Typegraphs: teaching the compiler to reason about models

In this notebook, we will be going through a tutorial on how to use the typegraph functionality to extract the relationships between types and functions within programs.

In [1]:
using SemanticModels
using SemanticModels.Parsers
using SemanticModels.ModelTools
import SemanticModels.ModelTools: CallArg, RetArg, Edge, Edges, @typegraph, typegraph

After loading @typegraph in to our workspace, we simply begin the extraction by calling the macro immediately followed by an Expr which will return an edge list which is easily passed through to MetaGraphs.jl to visualize the transformations that are taking place throughout the code.

*To learn more about Expr & metaprogramming, we recommend looking at the offcial Julia docs on the topic.

In [2]:
using SemanticModels.Parsers
import Base: ==

shorttype(T::Type) = T.name.name
Out[2]:
shorttype (generic function with 1 method)

Below we are using our parsefile function to take scripts and wrap them around in module headings that way they can be consumed by our other API's. We then pass off our Exprs to our typegraph function which collects all the type information we would like extracted from the code.

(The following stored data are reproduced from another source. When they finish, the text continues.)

(* ===== verification/PolicyFile.v ===== *)
(** * Policy files (security/selinux/ss/policydb.h, ebitmap.c)

    The byte stream a binary policy is read from and written to, and the
    reading and writing of bitmaps.

    A function that reads is a [reader]: from the rest of the file and the
    allocator it gives a value and the new rest, or an error code.  After an
    error nothing looks at the rest of the file or at what has been read,
    which is freed.  [put_entry] cannot fail, so a function that writes gives
    the bytes it appends. *)

From Stdlib Require Import Ascii String.
From S2P Require Import Prelude Ebitmap Hashtab.

(** ** Numbers as bytes *)

(** [le16_to_cpu], [le32_to_cpu], [le64_to_cpu] by the number of bytes. *)
Definition le_to_cpu (b : list ascii) : Z := foldr (fun c n => uchar c + 256 * n) 0 b.

Fixpoint cpu_to_le (n : nat) (z : Z) : list ascii :=
  match n with
  | O => []
  | S n' => ascii_of_N (Z.to_N (z mod 256)) :: cpu_to_le n' (z `div` 256)
  end.

Definition put_u16 (z : Z) : list ascii := cpu_to_le 2 z.
Definition put_u32 (z : Z) : list ascii := cpu_to_le 4 z.
Definition put_u64 (z : Z) : list ascii := cpu_to_le 8 z.

(** An array of [__le32] given to [put_entry]. *)
Definition put_u32s (l : list Z) : list ascii := concat (put_u32 <$> l).
Definition put_u16s (l : list Z) : list ascii := concat (put_u16 <$> l).

(** [put_entry(name, 1, strlen(name), fp)] *)
Definition put_name_bytes (name : string) : list ascii := list_ascii_of_string name.

(** ** Readers *)

Inductive result (A : Type) :=
| Done (a : A) (fp : list ascii) (m : kmem)
| Fails (rc : Z) (m : kmem).
Arguments Done {A} a fp m.
Arguments Fails {A} rc m.

(** [None] is a [BUG()] or an invalid access. *)
Definition reader (A : Type) : Type := list ascii -> kmem -> option (result A).

#[export] Instance reader_ret : MRet reader := fun A a fp m => Some (Done a fp m).
#[export] Instance reader_bind : MBind reader := fun A B f c fp m =>
  match c fp m with
  | Some (Done a fp m) => f a fp m
  | Some (Fails rc m) => Some (Fails rc m)
  | None => None
  end.

Definition fail {A} (rc : Z) : reader A := fun _ m => Some (Fails rc m).
Definition fault {A} : reader A := fun _ _ => None.

(** A step that does not read. *)
Definition lift {A} (o : option A) : reader A := match o with Some a => mret a | None => fault end.

(** [if (!p) { rc = -ENOMEM; goto bad; }] *)
Definition kmalloc : reader unit := fun fp m =>
  let '(ok, m) := kalloc m in if ok then Some (Done tt fp m) else Some (Fails (- ENOMEM) m).

(** A call that returns [rc] and changes an object: [if (rc) goto bad;]. *)
Definition call {A} (f : kmem -> option (Z * A * kmem)) : reader A := fun fp m =>
  match f m with
  | Some (rc, a, m) => if nz rc then Some (Fails rc m) else Some (Done a fp m)
  | None => None
  end.

Definition guard_ (ok : bool) : reader unit := if ok then mret tt else fail (- EINVAL).

(** [for (i = 0; i < n; i++)] with the objects the body changes. *)
Fixpoint for_loop {A} (n : nat) (body : A -> reader A) (a : A) : reader A :=
  match n with
  | O => mret a
  | S n' => a ← body a; for_loop n' body a
  end.

Definition next_entry (bytes : Z) : reader (list ascii) := fun fp m =>
  if Z.of_nat (length fp) <? bytes then Some (Fails (- EINVAL) m)
  else Some (Done (take (Z.to_nat bytes) fp) (drop (Z.to_nat bytes) fp) m).

(** [next_entry(buf, fp, sizeof(u32) * n)], each item converted. *)
Fixpoint le_items (w n : nat) (b : list ascii) : list Z :=
  match n with
  | O => []
  | S n' => le_to_cpu (take w b) :: le_items w n' (drop w b)
  end.

Definition next_u32s (n : nat) : reader (list Z) :=
  b ← next_entry (4 * Z.of_nat n); mret (le_items 4 n b).
Definition next_u16s (n : nat) : reader (list Z) :=
  b ← next_entry (2 * Z.of_nat n); mret (le_items 2 n b).

(** [buf[i]] *)
Definition item (buf : list Z) (i : nat) : Z := nth i buf 0.

Definition next_u32 : reader Z := buf ← next_u32s 1; mret (item buf 0).

(** The bytes of an array up to the first NUL. *)
Fixpoint cstring (b : list ascii) : string :=
  match b with
  | [] => EmptyString
  | c :: b' => if uchar c =? 0 then EmptyString else String c (cstring b')
  end.

(** [key = kmalloc(len + 1); next_entry(key, fp, len); key[len] = '\0';]; the
    sum is a [u32], and for the largest length no byte is allocated. *)
Definition read_name (len : Z) : reader string :=
  _ ← kmalloc;
  b ← next_entry len;
  if u32 (len + 1) =? 0 then fault else mret (cstring b).

(** ** Bitmaps (ebitmap.c) *)

Definition BITS_PER_U64 : Z := 8 * 8.

Definition EBITMAP_SHIFT_UNIT_SIZE (x : Z) : Z := (x .>> (EBITMAP_UNIT_SIZE `div` 2)) .>> (EBITMAP_UNIT_SIZE `div` 2).

(** [while (map) { n->maps[index++] = map & (-1UL); map = EBITMAP_SHIFT_UNIT_SIZE(map); }];
    one word holds the whole map: [store_map_word]. *)
Fixpoint store_map (fuel : nat) (map index : Z) (maps : list Z) : option (list Z) :=
  match fuel with
  | O => Some maps
  | S fuel' =>
      if nz map then
        if (0 <=? index) && (index <? Z.of_nat (length maps))
        then store_map fuel' (EBITMAP_SHIFT_UNIT_SIZE map) (index + 1) (<[Z.to_nat index := map .& Z.ones 64]> maps)
        else None
      else Some maps
  end.

(** The node [startbit] goes to: a new one, or the last one. *)
Definition read_node (n : option ebitmap_node) (startbit : Z) : reader (bool * ebitmap_node) :=
  let new :=
    _ ← kmalloc;
    mret (true, mk_ebitmap_node (repeat 0 (Z.to_nat EBITMAP_UNIT_NUMS)) (u32 (startbit - startbit mod EBITMAP_SIZE))) in
  match n with
  | None => new
  | Some n =>
      if en_startbit n + EBITMAP_SIZE <=? startbit then new
      else if startbit <=? en_startbit n then fail (- EINVAL)
      else mret (false, n)
  end.

(** The body of the loop; the nodes read so far are the last one first. *)
Definition read_map (mapunit highbit : Z) (nodes : list ebitmap_node) : reader (list ebitmap_node) :=
  startbit ← next_u32;
  _ ← guard_ (negb (nz (startbit .& (mapunit - 1))));
  _ ← guard_ (startbit <=? u32 (highbit - mapunit));
  '(new, n) ← read_node (head nodes) startbit;
  b ← next_entry 8;
  let index := u32 (startbit - en_startbit n) `div` EBITMAP_UNIT_SIZE in
  maps ← lift (store_map (Z.to_nat EBITMAP_UNIT_NUMS) (le_to_cpu b) index (en_maps n));
  mret (mk_ebitmap_node maps (en_startbit n) :: (if (new : bool) then nodes else tail nodes)).

Definition ebitmap_read : reader ebitmap :=
  buf ← next_u32s 3;
  let mapunit := item buf 0 in
  let highbit := item buf 1 in
  let count := item buf 2 in
  _ ← guard_ (mapunit =? BITS_PER_U64);
  let highbit := u32 (highbit + (EBITMAP_SIZE - 1)) in
  let highbit := highbit - highbit mod EBITMAP_SIZE in
  if highbit =? 0 then mret (mk_ebitmap [] 0)
  else
    nodes ← for_loop (Z.to_nat count) (read_map mapunit highbit) [];
    mret (mk_ebitmap (rev nodes) highbit).

(** [rounddown(bit, (int)BITS_PER_U64)], [rounddown(bit, BITS_PER_U64)] and
    [roundup(x, BITS_PER_U64)], the last two computed as [unsigned long]. *)
Definition rounddown_int (bit : Z) : Z := bit - Z.rem bit BITS_PER_U64.
Definition rounddown_ul (bit : Z) : Z := s32 (u64 (bit - u64 bit mod BITS_PER_U64)).
Definition roundup_ul (x : Z) : Z := s32 (u64 (x + (BITS_PER_U64 - 1)) `div` BITS_PER_U64 * BITS_PER_U64).

(** The first loop: [count], [last_bit] and [last_startbit]. *)
Definition count_step (st : Z * Z * Z) (bit : Z) : Z * Z * Z :=
  let '(count, last_bit, last_startbit) := st in
  let '(count, last_startbit) :=
    if last_startbit <? rounddown_int bit then (u32 (count + 1), rounddown_ul bit) else (count, last_startbit) in
  (count, roundup_ul (bit + 1), last_startbit).

Definition put_map (last_startbit map : Z) : list ascii := put_u32 (u32 last_startbit) ++ put_u64 map.

(** The second loop: [map], [last_startbit] and what it has written. *)
Definition write_step (st : Z * Z * list ascii) (bit : Z) : Z * Z * list ascii :=
  let '(map, last_startbit, out) := st in
  let set (map last_startbit : Z) := map .| u64 (1 .<< (bit - last_startbit)) in
  if last_startbit <? rounddown_int bit then
    if map =? 0 then (set 0 (rounddown_ul bit), rounddown_ul bit, out)
    else (set 0 (rounddown_ul bit), rounddown_ul bit, out ++ put_map last_startbit map)
  else (set map last_startbit, last_startbit, out).

Definition INT_MIN : Z := - 2 ^ 31.

Definition ebitmap_write (e : ebitmap) : list ascii :=
  let bits := s32 <$> ebitmap_bits e in
  let '(count, last_bit, _) := fold_left count_step bits (0, 0, -1) in
  let '(map, last_startbit, out) := fold_left write_step bits (0, INT_MIN, []) in
  put_u32s [BITS_PER_U64; u32 last_bit; count] ++ out ++ (if nz map then put_map last_startbit map else []).

(** ** Reading back what was written

    [reads c b a]: with enough memory, [c] reads exactly the bytes [b], whatever
    follows them, and gives [a]. *)

Definition reads {A} (c : reader A) (b : list ascii) (a : A) : Prop :=
  forall rest, c (b ++ rest) [] = Some (Done a rest []).

Lemma reads_ret {A} (a : A) : reads (mret a) [] a.
Proof. done. Qed.

Lemma reads_bind {A B} (c : reader A) (f : A -> reader B) b1 b2 a r :
  reads c b1 a -> reads (f a) b2 r -> reads (c ≫= f) (b1 ++ b2) r.
Proof. intros H1 H2 rest. unfold mbind, reader_bind. rewrite <- app_assoc, H1. apply H2. Qed.

(** The same when the first part reads nothing, and when it is the last. *)
Lemma reads_step {A B} (c : reader A) (f : A -> reader B) b a r :
  reads c [] a -> reads (f a) b r -> reads (c ≫= f) b r.
Proof. apply (reads_bind c f [] b). Qed.

Lemma reads_last {A B} (c : reader A) (f : A -> reader B) b a r :
  reads c b a -> reads (f a) [] r -> reads (c ≫= f) b r.
Proof. intros H1 H2. rewrite <- (app_nil_r b). by eapply reads_bind. Qed.

Lemma reads_eq {A} (c : reader A) b b' a : reads c b a -> b = b' -> reads c b' a.
Proof. by intros ? <-. Qed.

Lemma reads_kmalloc : reads kmalloc [] tt.
Proof. done. Qed.

Lemma reads_lift {A} (o : option A) a : o = Some a -> reads (lift o) [] a.
Proof. by intros ->. Qed.

Lemma reads_guard b : b = true -> reads (guard_ b) [] tt.
Proof. by intros ->. Qed.

Lemma reads_call {A} (f : kmem -> option (Z * A * kmem)) a : f [] = Some (0, a, []) -> reads (call f) [] a.
Proof. intros H rest. unfold call. by rewrite H. Qed.

Lemma reads_entry n b : Z.of_nat (length b) = n -> reads (next_entry n) b b.
Proof.
  intros <- rest. unfold next_entry. rewrite length_app.
  rewrite (proj2 (Z.ltb_ge _ _)) by lia. by rewrite Nat2Z.id, take_app_length, drop_app_length.
Qed.

Lemma length_cpu_to_le n z : length (cpu_to_le n z) = n.
Proof. revert z. induction n as [|n IH]; intros z; cbn; [done|]. by rewrite IH. Qed.

Lemma uchar_byte z : uchar (ascii_of_N (Z.to_N (z mod 256))) = z mod 256.
Proof.
  unfold uchar. pose proof (Z.mod_pos_bound z 256). rewrite N_ascii_embedding by lia. lia.
Qed.

Lemma le_cpu_to_le n z : 0 <= z < 256 ^ Z.of_nat n -> le_to_cpu (cpu_to_le n z) = z.
Proof.
  revert z. induction n as [|n IH]; intros z Hz.
  - change (256 ^ Z.of_nat 0) with 1 in Hz. cbn. lia.
  - cbn [cpu_to_le]. change (le_to_cpu (?c :: ?l)) with (uchar c + 256 * le_to_cpu l).
    rewrite uchar_byte, IH; [pose proof (Z.div_mod z 256); lia|]. rewrite Nat2Z.inj_succ, Z.pow_succ_r in Hz by lia.
    split; [apply Z.div_pos; lia|]. apply Z.div_lt_upper_bound; lia.
Qed.

Lemma le_put_u32 z : in_u 32 z -> le_to_cpu (put_u32 z) = z.
Proof. intros Hz. by apply le_cpu_to_le. Qed.
Lemma le_put_u64 z : in_u 64 z -> le_to_cpu (put_u64 z) = z.
Proof. intros Hz. by apply le_cpu_to_le. Qed.

(** Items of one width: what [put_u32s] and [put_u16s] write. *)
Lemma le_items_concat w l :
  Forall (fun z => 0 <= z < 256 ^ Z.of_nat w) l -> le_items w (length l) (concat (cpu_to_le w <$> l)) = l.
Proof.
  induction 1 as [|z l Hz _ IH]; [done|]. cbn [length le_items fmap list_fmap concat].
  rewrite take_app_length', drop_app_length' by (by rewrite length_cpu_to_le).
  f_equal; [by apply le_cpu_to_le|done].
Qed.

Lemma length_put_items w l : length (concat (cpu_to_le w <$> l)) = (w * length l)%nat.
Proof.
  induction l as [|z l IH]; cbn [fmap list_fmap concat length]; [lia|].
  rewrite length_app, length_cpu_to_le, IH. lia.
Qed.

You can see the code that is being loaded here at agentbased2.jl

In [3]:
expr = parsefile("agentbased2.jl")
expr2 = ModelTools.typegraph(expr.args[end])
expr3 = :(module Foo
    using SemanticModels.ModelTools
    import SemanticModels.ModelTools: CallArg, RetArg
    $(expr2.args...) end);

In the above example, we have a simple agent based simulation where we defined new stucts to collect the singltonian type information for our simulation. To reduce the nosie from collecting the iterations throughout the runtime of our model we need to collect the unique calls through our our example which contain the relevant information.

In [4]:
Mod = eval(expr3)
Mod.main(10)
edgelist_symbol = Mod.edgelist

E = unique((f.func, f.args, f.ret) for f in Edges(edgelist_symbol))
E = unique(("\"$(f.func)\"", tuple(shorttype.(f.args)...), shorttype.(f.ret)) for f in Edges(edgelist_symbol))
@show E
newsam.agents = Symbol[:S, :I, :R, :S, :S, :S, :R, :S, :R, :I, :S, :R, :S, :S, :R, :S, :S, :R, :I, :I]
E = Tuple{String,Tuple{Symbol,Vararg{Symbol,N} where N},Symbol}[("\"count\"", (:StateModel, :Symbol), :Int64), ("\"count\"", (:StateModel,), :Int64), ("\"stateload\"", (:StateModel, :Symbol), :Float64), ("\"tick!\"", (:StateModel,), :Array), ("\"transition\"", (:StateModel, :Int64, :Symbol), :Symbol), ("\"describe\"", (:StateModel,), :Array), ("\"step!\"", (:StateModel, :Int64), :StateModel), ("\"main\"", (:Int64,), :Tuple)]
Out[4]:
8-element Array{Tuple{String,Tuple{Symbol,Vararg{Symbol,N} where N},Symbol},1}:
 ("\"count\"", (:StateModel, :Symbol), :Int64)              
 ("\"count\"", (:StateModel,), :Int64)                      
 ("\"stateload\"", (:StateModel, :Symbol), :Float64)        
 ("\"tick!\"", (:StateModel,), :Array)                      
 ("\"transition\"", (:StateModel, :Int64, :Symbol), :Symbol)
 ("\"describe\"", (:StateModel,), :Array)                   
 ("\"step!\"", (:StateModel, :Int64), :StateModel)          
 ("\"main\"", (:Int64,), :Tuple)                            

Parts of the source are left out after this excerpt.